What are the main types of savings accounts?
With so many different types of savings accounts out there, it can be quite daunting to make sure you’re picking the right one. Here are some of the main types of savings accounts to help keep you informed.
Easy Access Accounts: Also known as instant savings accounts, these allow you to take out your money at any time. Usually, these accounts only need a small amount of money to open, and you have access to your money whenever you need it. While these accounts have low interest rates, they are an accessible place to keep your emergency funds.
Notice Accounts: These accounts tend to have higher interest rates than easy access accounts, and might need a higher deposit amount to open a notice savings account. You also need to give the account provider an advanced notice before you’re able to withdraw money, which can range from around 30 to 120 days. Be careful though, as withdrawing money before the notice period could lose you interest.
Regular Savings Accounts: These accounts usually ask you to commit to depositing into a regular savings account every month for a set period of time.

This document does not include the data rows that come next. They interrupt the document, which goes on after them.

(** X3.  Whatever the stanza and whatever the parser does with it,
    [checkIfMEP] returns [true] and only ever appends to message logs: the
    chatboxes keep their number, their attributes and their sessions, the
    log of each is extended at its end if at all, and a chatbox other than
    the one the sender resolves to is not touched; nor is the store of
    settings objects. *)
Theorem checkIfMEP_appends_only (stanza : Stanza) (w : World) :
  exists w',
    checkIfMEP stanza w = (Ok true, w')
    /\ heap w' = heap w
    /\ length (chatboxes w') = length (chatboxes w)
    /\ forall i m,
         chatboxes w !! i = Some m ->
         exists m',
           chatboxes w' !! i = Some m'
           /\ attributes m' = attributes m
           /\ session m' = session m
           /\ messages m `prefix_of` messages m'
           /\ (collection_get (of_attr (stanza_from stanza)) (chatboxes w)
               ≠ Some i -> m' = m).
Proof.
  destruct (handleMEPNotification_cases stanza w)
    as (o & t & room & activities & Hrun & _ & Hroom & _).
  assert (forall i m,
            chatboxes w !! i = Some m ->
            exists m',
              alter (append_messages activities) room (chatboxes w) !! i
              = Some m'
              /\ attributes m' = attributes m
              /\ session m' = session m
              /\ messages m `prefix_of` messages m'
              /\ (collection_get (of_attr (stanza_from stanza))
                    (chatboxes w) ≠ Some i -> m' = m)) as Hframe.
  { intros i m Hm. destruct (decide (room = i)) as [->|Hne].
    - exists (append_messages activities m).
      rewrite list_lookup_alter_eq, Hm. repeat split; try done.
      + by apply prefix_app_r.
      + intros Hother. destruct activities as [|attrs rest].
        * apply append_messages_nil.
        * exfalso. apply Hother, Hroom. done.
    - exists m. by rewrite list_lookup_alter_ne. }
  unfold checkIfMEP, bind, try_catch, call_async, ret.
  destruct (negb (Nat.eqb (pubsub_events stanza) 0)).
  - rewrite Hrun. destruct o as [[]|e|]; eexists;
      (split; [reflexivity|]); simpl;
      (split; [done|]); (split; [by rewrite length_alter|]);
      exact Hframe.
  - exists w. repeat split; try done.
    intros i m Hm. exists m. by repeat split.
Qed.

(** X4.  When the parser throws on a notification that would otherwise be
    ingested, no message is created and no event is announced; the handler
    still returns [true], the error is not logged, and it is left behind
    as the reason of a rejection that nobody handles. *)
Theorem checkIfMEP_decode_failure (stanza : Stanza) (w : World)
    (room : nat) (model : ChatBox) (e : Error) :
  pubsub_events stanza ≠ 0 ->
  isSameBareJID (of_attr (stanza_from stanza)) (VStr (bare_jid w)) = false ->
  collection_get (of_attr (stanza_from stanza)) (chatboxes w) = Some room ->
  chatboxes w !! room = Some model ->
  findWhere_msgid (of_attr (stanza_id stanza)) (messages model) = false ->
  getMEPActivities stanza model = inl e ->
  checkIfMEP stanza w
  = (Ok true,
     set_trace
       (trace w ++
        [RoomsGet (of_attr (stanza_from stanza)) None false;
         UnhandledRejection e]) w).
Proof.
  intros Hev Hself Hget Hroom Hdup Hdecode.
  erewrite checkIfMEP_failure_unhandled;
    [|done|by eapply handleMEPNotification_decode_failure].
  f_equal. world_eq.
Qed.

End Handlers.
(** The model of the recorded run: it lists the tools, calls [get_weather]
    and then answers in prose. *)
Definition recorded_model : list message -> py_result string :=
  fun history =>
    match length history with
    | 2 => Ok (dq "{'operation': 'list_tools'}")
    | 4 => Ok (dq "{'operation': 'execute_tool', 'tool_name': 'get_weather', 'tool_parameters': {'location': 'New York'}}")
    | _ => Ok "The weather in New York is currently sunny."
    end.

(** The state in which [handle_llm_response] runs during a pass of the loop:
    [response] holds the reply and the reply is the last of [messages]. *)
Definition after_reply (reply : string) (st : state) : state :=
  set_messages (messages st ++ [{| role := "ai"; msg_content := reply |}])
               (set_response reply st).

(** The state after [uuid.uuid4()]. *)
Definition after_uuid4 (st : state) : state := set_uuids (S (uuids st)) st.

(** The [kwargs] that [handle_llm_response] builds from a request that is a
    [dict]. *)
Definition kwargs_of (request : list (string * py_value)) : kwargs :=
  {| kw_tool_name := dict_get "tool_name" request;
     kw_tool_parameters := dict_get "tool_parameters" request |}.

(** The state of the recorded run when its loop starts (of the system prompt
    only the first sentence is kept). *)
Definition recorded_state : state :=
  set_messages [ {| role := "system"; msg_content := "You are a helpful assistance." |};
                 {| role := "user"; msg_content := "What's the weather in New York?" |} ]
               notebook_state.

Keeping up with payments means that the interest rates on regular savings accounts is higher, but if you miss a payment the rates could decrease. You could also be limited on the amounts of times you can withdraw from these accounts.
Fixed Rate Accounts: These accounts, also known as fixed rate bonds, require you to deposit a single lump sum for a set period of time, which could be anything from one year to five years or longer. You’re unable to make withdrawals until the fixed term is up, with a loss of interest or a penalty to pay if you do decide to withdraw. Fixed rate accounts are usually a fixed interest rate so you’ll know exactly how much interest you’ll earn over a term.
Individual Savings Accounts (ISAs): ISAs are the same as other savings accounts, except that they allow you to save without tax being deducted. There are different types of ISAs, including easy access ISAs, fixed rate ISAs and stocks and shares ISAs. Your savings are tax-free and you are able to make regular payments or one-off deposits without affecting the interest rate. There is a limit to the amount you can save in each tax year, which is currently £20,000 per person.
Lifetime ISA: The Lifetime ISA – LISA – can help you save for your first home, as you get a government bonus of 25% of the amount saved when you use it for a house purchase. LISAs can be used to save for later in life as you can withdraw your money alongside the 25% bonus once you are aged 60. However, if you withdraw money from your LISA for any other reason, you don’t get the government bonus, and you will have to pay a penalty. The limit for how much you can save a year in a Lifetime ISA is £4,000, and you must be under age 40 to open an account.
Help to Save Accounts: If you are on certain Tax Credits or Universal Credit you may be eligible for Help to Save. If you qualify and are able to save, it is a good option, as for every pound that is saved, the Government gives you a bonus of 50p. Accounts are open for four years and you can save up to £50 a month.